_Your instructions_: Quote exactly, and only, the lines of the material below from the line with "(** The field" through the line with "JS.splitHM s = (JS.Num h, JS.Num m)".

_Information_:

(** * Redshift adapter metadata mappers

    A shallow embedding of
    [odd_collector/adapters/redshift/mappers/metadata.py]: the three
    lockstep aligners ([MetadataSchemas], [MetadataTables],
    [MetadataColumns]), the [dependencies] property of [MetadataTable]
    and the projection helper [_append_metadata_extension].

    Python values are modelled by [pyval], exceptions by the error monad
    [result], positional rows by lists of values, dataclass instances by
    their fields in declaration order, and the dictionary built by
    [asdict] by a [gmap]. *)

From Stdlib Require Import Ascii String.
From stdpp Require Import base option list strings gmap fin_maps.

(** ** Python values *)

(** The scalar values a catalog row carries. *)
Inductive pyval : Type :=
  | PNone
  | PBool (b : bool)
  | PInt (z : Z)
  | PStr (s : string).

#[global] Instance pyval_eq_dec : EqDecision pyval.
Proof. solve_decision. Defined.

(** Python compares [bool] as the integers 0 and 1; [canon] picks the
    representative of a value's [==] class. *)
Definition canon (v : pyval) : pyval :=
  match v with
  | PBool b => PInt (if b then 1 else 0)%Z
  | _ => v
  end.

(** [a == b] *)
Definition py_eq (a b : pyval) : bool := bool_decide (canon a = canon b).

(** [bool(v)] *)
Definition truthy (v : pyval) : bool :=
  match v with
  | PNone => false
  | PBool b => b
  | PInt z => negb (Z.eqb z 0)
  | PStr s => negb (String.eqb s EmptyString)
  end.

(** [v is not None] *)
Definition is_not_none (v : pyval) : bool :=
  match v with
  | PNone => false
  | _ => true
  end.

(** ** Exceptions *)

Inductive exn : Type :=
  | TypeError
  | AttributeError
  | IndexError
  | ValueError
  | KeyError (key : string)
  | ParserError (msg : string)
  | ValidationError.

#[global] Instance exn_eq_dec : EqDecision exn.
Proof. solve_decision. Defined.

Inductive result (A : Type) : Type :=
  | Ok (a : A)
  | Raise (e : exn).
Arguments Ok {A} a.
Arguments Raise {A} e.

#[global] Instance result_ret : MRet result := fun A a => Ok a.
#[global] Instance result_bind : MBind result := fun A B f r =>
  match r with
  | Ok a => f a
  | Raise e => Raise e
  end.

Definition is_ok {A} (r : result A) : bool :=
  match r with
  | Ok _ => true
  | Raise _ => false
  end.

(** [for x in l: s = body(s, x)], stopping at the first exception. *)
Fixpoint for_each {A S : Type} (body : S -> A -> result S) (l : list A) (s : S)
  : result S :=
  match l with
  | [] => Ok s
  | x :: l' => s' ← body s x; for_each body l' s'
  end.

(** ** Rows and dataclasses *)

(** A positional query-result row. *)
Definition tuple : Type := list pyval.

(** A dataclass declaration is the list of its field names, and an
    instance the field values in declaration order. *)
Definition dataclass : Type := list string.
Definition instance : Type := list (string * pyval).

(** [Cls] applied to a star-unpacked row.  The classes of
    [mappers/models.py] declare their fields without defaults, so the
    generated [__init__] takes one positional argument per field and
    raises [TypeError] on any other arity. *)
Definition construct (cls : dataclass) (row : tuple) : result instance :=
  if bool_decide (length row = length cls) then Ok (zip cls row)
  else Raise TypeError.

(** [obj.name] *)
Fixpoint getattr (obj : instance) (name : string) : result pyval :=
  match obj with
  | [] => Raise AttributeError
  | (f, v) :: obj' => if String.eqb f name then Ok v else getattr obj' name
  end.

(** [asdict(obj)] *)
Definition asdict (obj : instance) : gmap string pyval :=
  foldl (fun d fv => <[fv.1 := fv.2]> d) ∅ obj.

(** The field shapes declared in [mappers/models.py], one per object
    kind and source. *)
Record models : Type := {
  MetadataSchemaBase : dataclass;
  MetadataSchemaRedshift : dataclass;
  MetadataSchemaExternal : dataclass;
  MetadataTableBase : dataclass;
  MetadataTableAll : dataclass;
  MetadataTableRedshift : dataclass;
  MetadataTableExternal : dataclass;
  MetadataTableInfo : dataclass;
  MetadataColumnBase : dataclass;
  MetadataColumnRedshift : dataclass;
  MetadataColumnExternal : dataclass;
}.
(** What a successful [save] of a new document does, and what it has checked. *)
Lemma saveNew_inr now a st st' :
  saveNew now a st = inr st' ->
  st' = (st ++ [set_saved a now])%list
  /\ validate now a = true
  /\ (forall b, b ∈ st -> _id b <> _id a)
  /\ date_time_status_unique st a = true.
Proof.
  unfold saveNew.
  destruct (validate now a) eqn:Hv; [|discriminate]. cbn [negb].
  destruct (existsb _ st) eqn:Hid; [discriminate|].
  destruct (date_time_status_unique st a) eqn:Hkey; [|discriminate]. cbn [negb].
  intros [= <-]. repeat split.
  intros b Hb Heq.
  assert (existsb (fun b => bool_decide (_id b = _id a)) st = true); [|congruence].
  apply existsb_exists. exists b. split; [apply list_elem_of_In; exact Hb|].
  apply bool_decide_eq_true. exact Heq.
Qed.

(** The two ways in which the code reads the hour and the minute of a stored
    time agree on a text that passes the schema's pattern. *)
Lemma time_match_parts s :
  time_match s = true ->
  exists h m,
    JS.splitHM s = (JS.Num h, JS.Num m)
    /\ JS.parseInt (JS.split ":" s !! 0%nat) = JS.Num h
    /\ JS.parseInt (JS.split ":" s !! 1%nat) = JS.Num m
    /\ 0 <= h < 24 /\ 0 <= m < 60.
Proof.
  destruct s as [|h1 [|h0 [|c [|m1 [|m0 [|? ?]]]]]]; try discriminate.
  cbn [time_match].
  destruct (JS.digit_of h1) as [a|] eqn:E1; [|discriminate].
  destruct (JS.digit_of h0) as [b|] eqn:E0; [|discriminate].
  destruct (JS.digit_of m1) as [x|] eqn:E3; [|discriminate].
  destruct (JS.digit_of m0) as [y|] eqn:E4; [|discriminate].
  intros H.
  apply andb_true_iff in H as [H Hx].
  apply andb_true_iff in H as [Hc Hh].
  apply Ascii.eqb_eq in Hc. subst c.
  pose proof (digit_of_range _ _ E1). pose proof (digit_of_range _ _ E0).
  pose proof (digit_of_range _ _ E3). pose proof (digit_of_range _ _ E4).
  exists (10 * (10 * 0 + a) + b), (10 * (10 * 0 + x) + y).
  unfold JS.splitHM. cbn [JS.split].
  rewrite (digit_of_not_colon _ _ E1), (digit_of_not_colon _ _ E0),
          (digit_of_not_colon _ _ E3), (digit_of_not_colon _ _ E4).
  cbn [Ascii.eqb Bool.eqb JS.split map lookup list_lookup JS.parseInt].
  unfold JS.Number. cbn [JS.digits_from JS.leading_digits]. rewrite E1, E0, E3, E4.
  cbn [JS.leading_digits default].
  split; [reflexivity|]. split; [f_equal; lia|]. split; [f_equal; lia|].
  apply Z.leb_le in Hx.
  assert (10 * a + b <= 23).
  { apply orb_true_iff in Hh as [Ha|Hab].
    - apply Z.leb_le in Ha. lia.
    - apply andb_true_iff in Hab as [Ha Hb].
      apply Z.eqb_eq in Ha. apply Z.leb_le in Hb. lia. }
  lia.
Qed.
(** * DataRun: the park-ranking pipeline and its mediator

    A shallow embedding of [mediator.py] and [consultas_parques.py].

    Modelling conventions.
    - A finite Python float is modelled by its exact rational value
      ([Q]); the rounding error of the individual float operations is not
      modelled, and NaN and the infinities are left out.  [haversine_km] is
      modelled twice: in exact arithmetic over the reals in
      [Module Haversine], for the geometry of the formula, and in IEEE 754
      binary64 in [Module Binary64], for what the code computes and where
      it raises; the two differ near antipodal points, where rounding takes
      the radicand above 1.  The pipeline takes the float the estimator
      computes, or its domain error, as a function of the four coordinates.
    - Every HTTP exchange ([requests.get] followed by [raise_for_status] and
      [json]) is modelled by its outcome, a [response]; the three providers
      are functions from the request parameters to a [response].
    - A Python exception is a value of [exn]; a computation that may raise
      returns an [outcome].  The ranking pipeline runs in a small monad [M]
      that threads the log of provider calls issued so far and stops at the
      first exception.
    - The [print] calls of the pipeline are not modelled. *)

From Stdlib Require Import ZArith QArith Qround List String Bool Lia Lqa.
From Stdlib Require Import Reals Lra.
From Stdlib Require Import Ascii Qabs.
From Stdlib Require Floats.PrimFloat.
Import ListNotations.

Local Open Scope Q_scope.

(** ** Python values and exceptions *)

Inductive exn : Type :=
| RequestException   (* transport failure inside [requests.get] *)
| HTTPError          (* [raise_for_status] on a 4xx / 5xx answer *)
| IndexError         (* [routes[0]["legs"][0]] on an empty list of legs *)
| ValueError.        (* [math] domain error *)

Inductive outcome (A : Type) : Type :=
| Ok (a : A)
| Raise (e : exn).
Arguments Ok {A} a.
Arguments Raise {A} e.

(** What one HTTP exchange can end in. *)
Inductive response (A : Type) : Type :=
| TransportFailure
| HttpStatusError (status : Z)
| Json (data : A).
Arguments TransportFailure {A}.
Arguments HttpStatusError {A} status.
Arguments Json {A} data.
Fixpoint chars (s : string) : list value :=
  match s with
  | EmptyString => []
  | String c rest => Str (String c EmptyString) :: chars rest
  end.

(** [{ ...v }]: the own enumerable properties of [v]. *)
Definition spread (v : value) : list (string * value) :=
  match v with
  | Obj fields => fields
  | Arr items => index_fields 0 items
  | Str s => index_fields 0 (chars s)
  | _ => []
  end.

(** [Array.isArray(v) ? v : []] *)
Definition as_array (v : value) : list value :=
  match v with
  | Arr items => items
  | _ => []
  end.

Definition is_string (v : value) : bool :=
  match v with Str _ => true | _ => false end.

(** [typeof v === "string" && v.length > 0] *)
Definition nonempty_string (v : value) : bool :=
  match v with
  | Str s => negb (s =? "")%string
  | _ => false
  end.

Definition string_of_Z (z : Z) : string := NilZero.string_of_int (Z.to_int z).

(** [String(v)] *)
Fixpoint String_ (v : value) : string :=
  match v with
  | Undefined => "undefined"
  | Null => "null"
  | Bool true => "true"
  | Bool false => "false"
  | Num z => string_of_Z z
  | NaN => "NaN"
  | Str s => s
  | Arr items =>
      (fix join (l : list value) : string :=
         match l with
         | [] => ""
         | x :: rest =>
             let sx := match x with
                       | Undefined | Null => ""
                       | _ => String_ x
                       end in
             match rest with
             | [] => sx
             | _ :: _ => (sx ++ "," ++ join rest)%string
             end
         end) items
  | Obj _ => "[object Object]"
  end.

_Response to this task_:
(** The field shapes declared in [mappers/models.py], one per object
    kind and source. *)
Record models : Type := {
  MetadataSchemaBase : dataclass;
  MetadataSchemaRedshift : dataclass;
  MetadataSchemaExternal : dataclass;
  MetadataTableBase : dataclass;
  MetadataTableAll : dataclass;
  MetadataTableRedshift : dataclass;
  MetadataTableExternal : dataclass;
  MetadataTableInfo : dataclass;
  MetadataColumnBase : dataclass;
  MetadataColumnRedshift : dataclass;
  MetadataColumnExternal : dataclass;
}.
(** What a successful [save] of a new document does, and what it has checked. *)
Lemma saveNew_inr now a st st' :
  saveNew now a st = inr st' ->
  st' = (st ++ [set_saved a now])%list
  /\ validate now a = true
  /\ (forall b, b ∈ st -> _id b <> _id a)
  /\ date_time_status_unique st a = true.
Proof.
  unfold saveNew.
  destruct (validate now a) eqn:Hv; [|discriminate]. cbn [negb].
  destruct (existsb _ st) eqn:Hid; [discriminate|].
  destruct (date_time_status_unique st a) eqn:Hkey; [|discriminate]. cbn [negb].
  intros [= <-]. repeat split.
  intros b Hb Heq.
  assert (existsb (fun b => bool_decide (_id b = _id a)) st = true); [|congruence].
  apply existsb_exists. exists b. split; [apply list_elem_of_In; exact Hb|].
  apply bool_decide_eq_true. exact Heq.
Qed.

(** The two ways in which the code reads the hour and the minute of a stored
    time agree on a text that passes the schema's pattern. *)
Lemma time_match_parts s :
  time_match s = true ->
  exists h m,
    JS.splitHM s = (JS.Num h, JS.Num m)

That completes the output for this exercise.